Towards a Theory and Praxis of Archival Care

Authors

  • Jennifer Douglas

Abstract

The word love is not used very often in archival scholarship or in archival practice. Love is also easy to dismiss as a subject of serious inquiry. This article takes seriously the role of love in archives, engaging with ideas from critical and feminist love studies, where love is understood as a creative and productive force that can be used to bring about transformative change. Drawing on research about grieving and recordkeeping, with both bereaved records creators and practising archivists, and grounded in the expanding critical literature on trauma-informed archival praxis and affect and emotions in archival work, this article considers how the discourse of love is taking shape in archival studies and why any discussion about love in archives has to be grounded in a politics of structural care. Thinking with Tamarin Norwood’s notion of institutional love, the article argues for a kind of love that is research- and experience-led and embedded in institutions, policies, procedures, and training.

Author Biography

Jennifer Douglas

Jennifer Douglas is an associate professor at the School of Information, University of British Columbia, on the unceded territory of the Musqueam people. She teaches courses on personal and community archives and on archival arrangement and description in the Master of Archival Studies program.
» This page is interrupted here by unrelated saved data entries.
(* ===== verification/HeapCopy.v ===== *)
(** Copying pointers and slices: the code the deep-copy generator emits for a pointer field, for a
    slice of plain values and for a slice of structs, and that each gives a copy in fresh cells. *)

From S2P Require Import Prelude Heap.

Section copy.
Context {cell : Type}.
Implicit Types (h : heap cell) (l : loc) (F G : gset loc).

(** ** The code *)

(** [*out = new(T)], then the pointed-to value of [in] written there by [into]. *)
Definition copyPointer {T} `{Cell cell T} (into : T -> M cell T) (p : option loc) :
    M cell (option loc) :=
  match p with
  | None => mret None
  | Some l =>
      out ← new T;
      x ← (x ← load l; into x);
      store out x ;; mret (Some out)
  end.

(** [*out = make([]T, len( *in)); copy( *out, *in)] *)
Definition copySlice {T} `{Cell cell (list T)} (z : T) (s : option slice) : M cell (option slice) :=
  match s with
  | None => mret None
  | Some s =>
      out ← make z s.(slice_len);
      xs ← readSlice s;
      writeSlice out xs ;; mret (Some out)
  end.

(** [*out = make([]T, len( *in))], then the elements one by one. *)
Definition copyElement {T} `{Cell cell (list T)} (into : T -> M cell T) (s out : slice) (i : nat) :
    M cell unit :=
  x ← index s i;
  x ← into x;
  setIndex out i x.

Definition copyElements {T} `{Cell cell (list T)} (z : T) (into : T -> M cell T) (s : option slice) :
    M cell (option slice) :=
  match s with
  | None => mret None
  | Some s =>
      out ← make z s.(slice_len);
      forRange (copyElement into s out) 0 s.(slice_len) ;;
      mret (Some out)
  end.

(** ** What pointers and slices stand for *)

(** A value without pointers stands for itself. *)
Definition denotes_flat {T} : denotation cell T T := fun _ x v F => x = v /\ F = ∅.

(** A nil pointer and a nil slice are values of their own. *)
Definition denotes_pointer {T V} `{Cell cell T} (D : denotation cell T V) :
    denotation cell (option loc) (option V) := fun h p v F =>
  match p, v with
  | None, None => F = ∅
  | Some l, Some v => exists x G, h !! l = Some (inject x) /\ D h x v G /\ F = {[l]} ∪ G
  | _, _ => False
  end.

Inductive denotes_list {T V} (D : denotation cell T V) (h : heap cell) :
    list T -> list V -> gset loc -> Prop :=
  | denotes_nil : denotes_list D h [] [] ∅
  | denotes_cons x xs v vs F G :
      D h x v F -> denotes_list D h xs vs G -> denotes_list D h (x :: xs) (v :: vs) (F ∪ G).

(** The segment lies within its array. *)
Definition in_range {T} (s : slice) (xs : list T) : Prop := (s.(offset) + s.(slice_len) <= length xs)%nat.

Definition denotes_slice {T V} `{Cell cell (list T)} (D : denotation cell T V) :
    denotation cell (option slice) (option (list V)) := fun h s vs F =>
  match s, vs with
  | None, None => F = ∅
  | Some s, Some vs =>
      exists xs G, h !! s.(array) = Some (inject xs) /\ in_range s xs
        /\ denotes_list D h (elements s xs) vs G /\ F = {[s.(array)]} ∪ G
  | _, _ => False
  end.

(** ** Lemmas: frames *)

#[global] Instance framed_flat {T} : Framed (@denotes_flat T).
Proof. split; [done|]. intros h x v F [_ ->]. set_solver. Qed.

#[global] Instance framed_pointer {T V} `{Cell cell T} (D : denotation cell T V) `{!Framed D} :
  Framed (denotes_pointer D).
Proof.
  split.
  - intros h h' [l|] [v|] F; simpl; try done. intros (x & G & Hl & HD & ->) Ha.
    exists x, G. split_and!; [by rewrite Ha; set_solver| |done].
    eapply framed_agree; [exact HD|]. intros k Hk. apply Ha. set_solver.
  - intros h [l|] [v|] F; simpl; try done; [|set_solver]. intros (x & G & Hl & HD & ->).
    apply framed_dom in HD. apply elem_of_dom_2 in Hl. set_solver.
Qed.

Lemma denotes_list_agree {T V} (D : denotation cell T V) `{!Framed D} h h' xs vs F :
  denotes_list D h xs vs F -> agree F h h' -> denotes_list D h' xs vs F.
Proof.
  induction 1 as [|x xs v vs F G HD _ IH]; intros Ha; constructor.
  - eapply framed_agree; [exact HD|]. intros k Hk. apply Ha. set_solver.
  - apply IH. intros k Hk. apply Ha. set_solver.
Qed.

Lemma denotes_list_dom {T V} (D : denotation cell T V) `{!Framed D} h xs vs F :
  denotes_list D h xs vs F -> F ⊆ dom h.
Proof. induction 1 as [|x xs v vs F G HD%framed_dom _ IH]; set_solver. Qed.

#[global] Instance framed_slice {T V} `{Cell cell (list T)} (D : denotation cell T V) `{!Framed D} :
  Framed (denotes_slice D).
Proof.
  split.
  - intros h h' [s|] [vs|] F; simpl; try done. intros (xs & G & Hl & Hr & HD & ->) Ha.
    exists xs, G. split_and!; [by rewrite Ha; set_solver|done| |done].
    eapply denotes_list_agree; [exact _|exact HD|]. intros k Hk. apply Ha. set_solver.
  - intros h [s|] [vs|] F; simpl; try done; [|set_solver]. intros (xs & G & Hl & _ & HD & ->).
    apply (denotes_list_dom D) in HD. apply elem_of_dom_2 in Hl. set_solver.
Qed.

(** ** Lemmas: lists *)

Lemma elements_length {T} (s : slice) (xs : list T) :
  in_range s xs -> length (elements s xs) = s.(slice_len).
Proof. unfold in_range, elements. rewrite length_take, length_drop. lia. Qed.

Lemma elements_whole {T} l (xs : list T) : elements (mkSlice l 0 (length xs)) xs = xs.
Proof. unfold elements. simpl. by rewrite drop_0, firstn_all. Qed.

Lemma overwrite_whole {T} l n (xs ys : list T) :
  length xs = length ys -> overwrite (mkSlice l 0 n) ys xs = ys.
Proof. intros Hlen. unfold overwrite. simpl. by rewrite <- Hlen, drop_all, app_nil_r. Qed.

Lemma overwrite_elements {T} (s : slice) (xs ys : list T) :
  in_range s xs -> length ys = s.(slice_len) ->
  in_range s (overwrite s ys xs) /\ elements s (overwrite s ys xs) = ys.
Proof.
  unfold in_range, overwrite, elements. intros Hr Hy.
  assert (length (take (offset s) xs) = offset s) as Ht by (rewrite length_take; lia). split.
  - rewrite !length_app, length_drop, Ht. lia.
  - rewrite drop_app_length', take_app_length' by done. done.
Qed.

Lemma denotes_list_snoc {T V} (D : denotation cell T V) h xs vs F x v G :
  denotes_list D h xs vs F -> D h x v G -> denotes_list D h (xs ++ [x]) (vs ++ [v]) (F ∪ G).
Proof.
  induction 1 as [|y xs w vs F1 F2 HD _ IH]; intros Hx; simpl.
  - assert (∅ ∪ G = G ∪ ∅) as -> by set_solver. by repeat constructor.
  - rewrite <- (assoc_L (∪)). constructor; [done|]. by apply IH.
Qed.

Lemma denotes_list_length {T V} (D : denotation cell T V) h xs vs F :
  denotes_list D h xs vs F -> length xs = length vs.
Proof. induction 1; simpl; congruence. Qed.

Lemma denotes_list_lookup {T V} (D : denotation cell T V) h xs vs F i :
  denotes_list D h xs vs F -> (i < length vs)%nat ->
  exists x v G, xs !! i = Some x /\ vs !! i = Some v /\ D h x v G.
Proof.
  intros HD. revert i. induction HD as [|x xs v vs F G HD _ IH]; intros i Hi; simpl in Hi; [lia|].
  destruct i as [|i]; [by exists x, v, F|]. apply IH. lia.
Qed.

Lemma denotes_list_flat {T} h (xs vs : list T) F : denotes_list denotes_flat h xs vs F <-> xs = vs /\ F = ∅.
Proof.
  split.
  - induction 1 as [|x xs v vs F G [-> ->] _ [-> ->]]; [done|]. split; [done|set_solver].
  - intros [-> ->]. induction vs as [|v vs IH]; [constructor|].
    assert (∅ = ∅ ∪ (∅ : gset loc)) as Heq by set_solver. rewrite Heq at 1. by constructor.
Qed.

(** ** The copies *)

Lemma copies_flat {T} : copies mret (@denotes_flat T).
Proof. intros h x v F HD. apply extends_ret. destruct HD as [-> _]. done. Qed.

Lemma copyPointer_copies {T V} `{Cell cell T} (D : denotation cell T V) `{!Framed D} into :
  copies into D -> copies (copyPointer into) (denotes_pointer D).
Proof.
  intros Hcopy h [l|] [v|] F HD; try done; [|by apply extends_ret].
  destruct HD as (x & G & Hl & HD & _). unfold copyPointer, new.
  set (out := fresh (dom h)). assert (h !! out = None) as Hout by apply fresh_dom.
  eapply (extends_fill _ (fun _ => x ← load l; into x) (fun out x => store out x ;; mret (Some out))
            h (fun _ x' h' F' => D h' x' v F')); fold out.
  - assert (extends (into x) (<[out := inject zero]> h) (fun x' h' F' => D h' x' v F')) as He.
    { apply (Hcopy _ x v G). eapply framed_mono; [exact _|exact HD|]. by apply insert_subseteq. }
    destruct He as (x' & h' & F' & Hi & He). exists x', h', F'. split; [|exact He].
    unfold mbind, M_bind. rewrite (load_inject _ _ x); [done|].
    rewrite lookup_insert_ne; [done|]. by intros <-; congruence.
  - intros x' h' F' Hh' HF' HD'. exists (Some out), (inject x').
    assert (h' !! out = Some (inject zero)) as Hz
      by (eapply lookup_weaken; [apply lookup_insert_eq|exact Hh']).
    unfold mbind, M_bind. rewrite (store_some _ _ _ _ Hz). split; [done|].
    exists x', F'. split_and!; [by rewrite lookup_insert_eq| |done].
    eapply framed_agree; [exact HD'|]. intros k Hk. rewrite lookup_insert_ne; [done|]. set_solver.
Qed.

(** The loop over the elements: after [i] of them, [ys] are copied. *)
Lemma copyElement_loop {T V} `{Cell cell (list T)} (D : denotation cell T V) `{!Framed D} z into s out
    h0 xs vs G n h ys vs1 F :
  copies into D -> h0 !! s.(array) = Some (inject xs) -> denotes_list D h0 (elements s xs) vs G ->
  h0 !! out = None -> h0 ⊆ h -> dom h = dom h0 ∪ {[out]} ∪ F -> F ## dom h0 ∪ {[out]} ->
  h !! out = Some (inject (ys ++ replicate n z)) -> denotes_list D h ys vs1 F ->
  (length ys + n = length vs)%nat -> vs1 = take (length ys) vs ->
  exists h' zs F', forRange (copyElement into s (mkSlice out 0 (length vs))) (length ys) n h = Some (tt, h')
    /\ h0 ⊆ h' /\ dom h' = dom h0 ∪ {[out]} ∪ F' /\ F' ## dom h0 ∪ {[out]}
    /\ h' !! out = Some (inject zs) /\ denotes_list D h' zs vs F'.
Proof.
  intros Hinto Hxs HD Hout. revert h ys vs1 F. induction n as [|n IH]; intros h ys vs1 F Hh Hd HF Ho Hys Hn ->.
  - exists h, ys, F. rewrite app_nil_r in Ho. rewrite Nat.add_0_r in Hn. rewrite Hn, firstn_all in Hys. done.
  - destruct (denotes_list_lookup D h0 _ vs G (length ys) HD) as (x & v & Gx & Hx & Hv & HDx); [lia|].
    assert (D h x v Gx) as HDx' by by eapply framed_mono.
    destruct (Hinto h x v Gx HDx') as (x' & h' & F' & Hi & Hh' & Hd' & HF' & HDx'').
    assert (h' !! out = Some (inject (ys ++ replicate (S n) z))) as Ho' by by eapply lookup_weaken.
    set (h'' := <[out := inject ((ys ++ [x']) ++ replicate n z)]> h').
    assert (copyElement into s (mkSlice out 0 (length vs)) (length ys) h = Some (tt, h'')) as Hstep.
    { unfold copyElement, index, mbind, M_bind. rewrite (load_inject _ _ xs) by by eapply lookup_weaken.
      rewrite Hx. simpl. rewrite Hi. unfold setIndex, mbind, M_bind. simpl.
      rewrite (load_inject _ _ _ Ho'), decide_True.
      2:{ rewrite elements_length; unfold in_range; cbn [offset slice_len]; [lia|].
          rewrite length_app, length_replicate. lia. }
      rewrite (store_some _ _ _ _ Ho'). do 3 f_equal. rewrite insert_app_r_alt by lia.
      by rewrite Nat.sub_diag, <- app_assoc. }
    assert (out ∉ F ∪ F') as Hfresh by (apply elem_of_dom_2 in Ho; set_solver).
    destruct (IH h'' (ys ++ [x']) (take (length (ys ++ [x'])) vs) (F ∪ F')) as (h3 & zs & F3 & Hl & H3).
    + apply insert_subseteq_r; [exact Hout|]. by transitivity h.
    + unfold h''. apply elem_of_dom_2 in Ho'. set_solver.
    + set_solver.
    + apply lookup_insert_eq.
    + rewrite length_app. simpl. rewrite Nat.add_1_r, (take_S_r _ _ v) by done.
      eapply denotes_list_agree; [exact _| |].
      * apply denotes_list_snoc; [|exact HDx'']. eapply denotes_list_agree; [exact _|exact Hys|].
        apply agree_subseteq; [set_solver|done].
      * intros k Hk. unfold h''. rewrite lookup_insert_ne; [done|]. set_solver.
    + rewrite length_app. simpl. lia.
    + done.
    + exists h3, zs, F3. split; [|exact H3]. simpl. unfold mbind, M_bind. rewrite Hstep.
      rewrite length_app in Hl. simpl in Hl. by rewrite Nat.add_1_r in Hl.
Qed.

Lemma copySlice_copies {T} `{Cell cell (list T)} (z : T) : copies (copySlice z) (denotes_slice denotes_flat).
Proof.
  intros h [s|] [vs|] F HD; try done; [|by apply extends_ret].
  destruct HD as (xs & G & Hl & Hr & [Hvs HG]%denotes_list_flat & _). unfold copySlice.
  set (n := slice_len s). set (out := fresh (dom h)). assert (h !! out = None) as Hout by apply fresh_dom.
  assert (length vs = n) as Hlen by (rewrite <- Hvs; by apply elements_length).
  eapply (extends_fill (inject (replicate n z)) (fun _ => readSlice s)
            (fun out ys => writeSlice (mkSlice out 0 n) ys ;; mret (Some (mkSlice out 0 n)))
            h (fun _ ys h' F' => ys = vs /\ F' = ∅)); fold out.
  - exists vs, (<[out := inject (replicate n z)]> h), ∅. split_and!; [|done|set_solver|set_solver|done|done].
    unfold readSlice, mbind, M_bind. rewrite (load_inject _ _ xs); [by rewrite Hvs|].
    rewrite lookup_insert_ne; congruence.
  - intros ys h' F' Hh' _ [-> ->]. exists (Some (mkSlice out 0 n)), (inject vs).
    assert (h' !! out = Some (inject (replicate n z))) as Hz
      by (eapply lookup_weaken; [apply lookup_insert_eq|exact Hh']).
    unfold writeSlice, mbind, M_bind. simpl. rewrite (load_inject _ _ _ Hz).
    rewrite (store_some _ _ _ _ Hz), overwrite_whole by by rewrite length_replicate.
    split; [done|]. exists vs, ∅. simpl. unfold in_range. simpl. rewrite lookup_insert_eq, <- Hlen, elements_whole.
    split_and!; [done|lia|by apply denotes_list_flat|done].
Qed.

Lemma copyElements_copies {T V} `{Cell cell (list T)} (D : denotation cell T V) `{!Framed D} z into :
  copies into D -> copies (copyElements z into) (denotes_slice D).
Proof.
  intros Hinto h [s|] [vs|] F HD; try done; [|by apply extends_ret].
  destruct HD as (xs & G & Hl & Hr & HD & _). set (out := fresh (dom h)).
  assert (h !! out = None) as Hout by apply fresh_dom.
  pose proof (denotes_list_length D h _ _ _ HD) as Hlen. rewrite (elements_length s xs Hr) in Hlen.
  set (h1 := <[out := inject (replicate (slice_len s) z)]> h).
  destruct (copyElement_loop D z into s out h xs vs G (slice_len s) h1 [] [] ∅)
    as (h' & zs & F' & Hloop & Hh' & Hd' & HF' & Hz & HDz); try done.
  { by apply insert_subseteq. }
  { unfold h1. set_solver. }
  { apply lookup_insert_eq. }
  { constructor. }
  exists (Some (mkSlice out 0 (slice_len s))), h', ({[out]} ∪ F').
  unfold copyElements, make, mbind, M_bind, alloc. fold out h1. simpl. rewrite <- Hlen in Hloop. simpl in Hloop.
  rewrite Hloop. apply not_elem_of_dom in Hout. split_and!; [done|done|set_solver|set_solver|].
  exists zs, F'. pose proof (denotes_list_length D h' zs vs F' HDz) as Hlen'.
  unfold in_range. simpl. rewrite Hlen, <- Hlen', elements_whole. split_and!; [done|lia|done|done].
Qed.

End copy.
Her research focuses on the creation of and care for personal and community archives, with a particular focus on arrangement and description; on grief and recordkeeping; and on the emotional dimensions of archival work. She is a past general editor and book reviews editor for Archivaria.

Published

2025-12-17

How to Cite

Douglas, Jennifer. 2025. “Love in the Archives: Towards a Theory and Praxis of Archival Care”. Archivaria 100 (December):202-39. https://www.archivaria.ca/index.php/archivaria/article/view/14073.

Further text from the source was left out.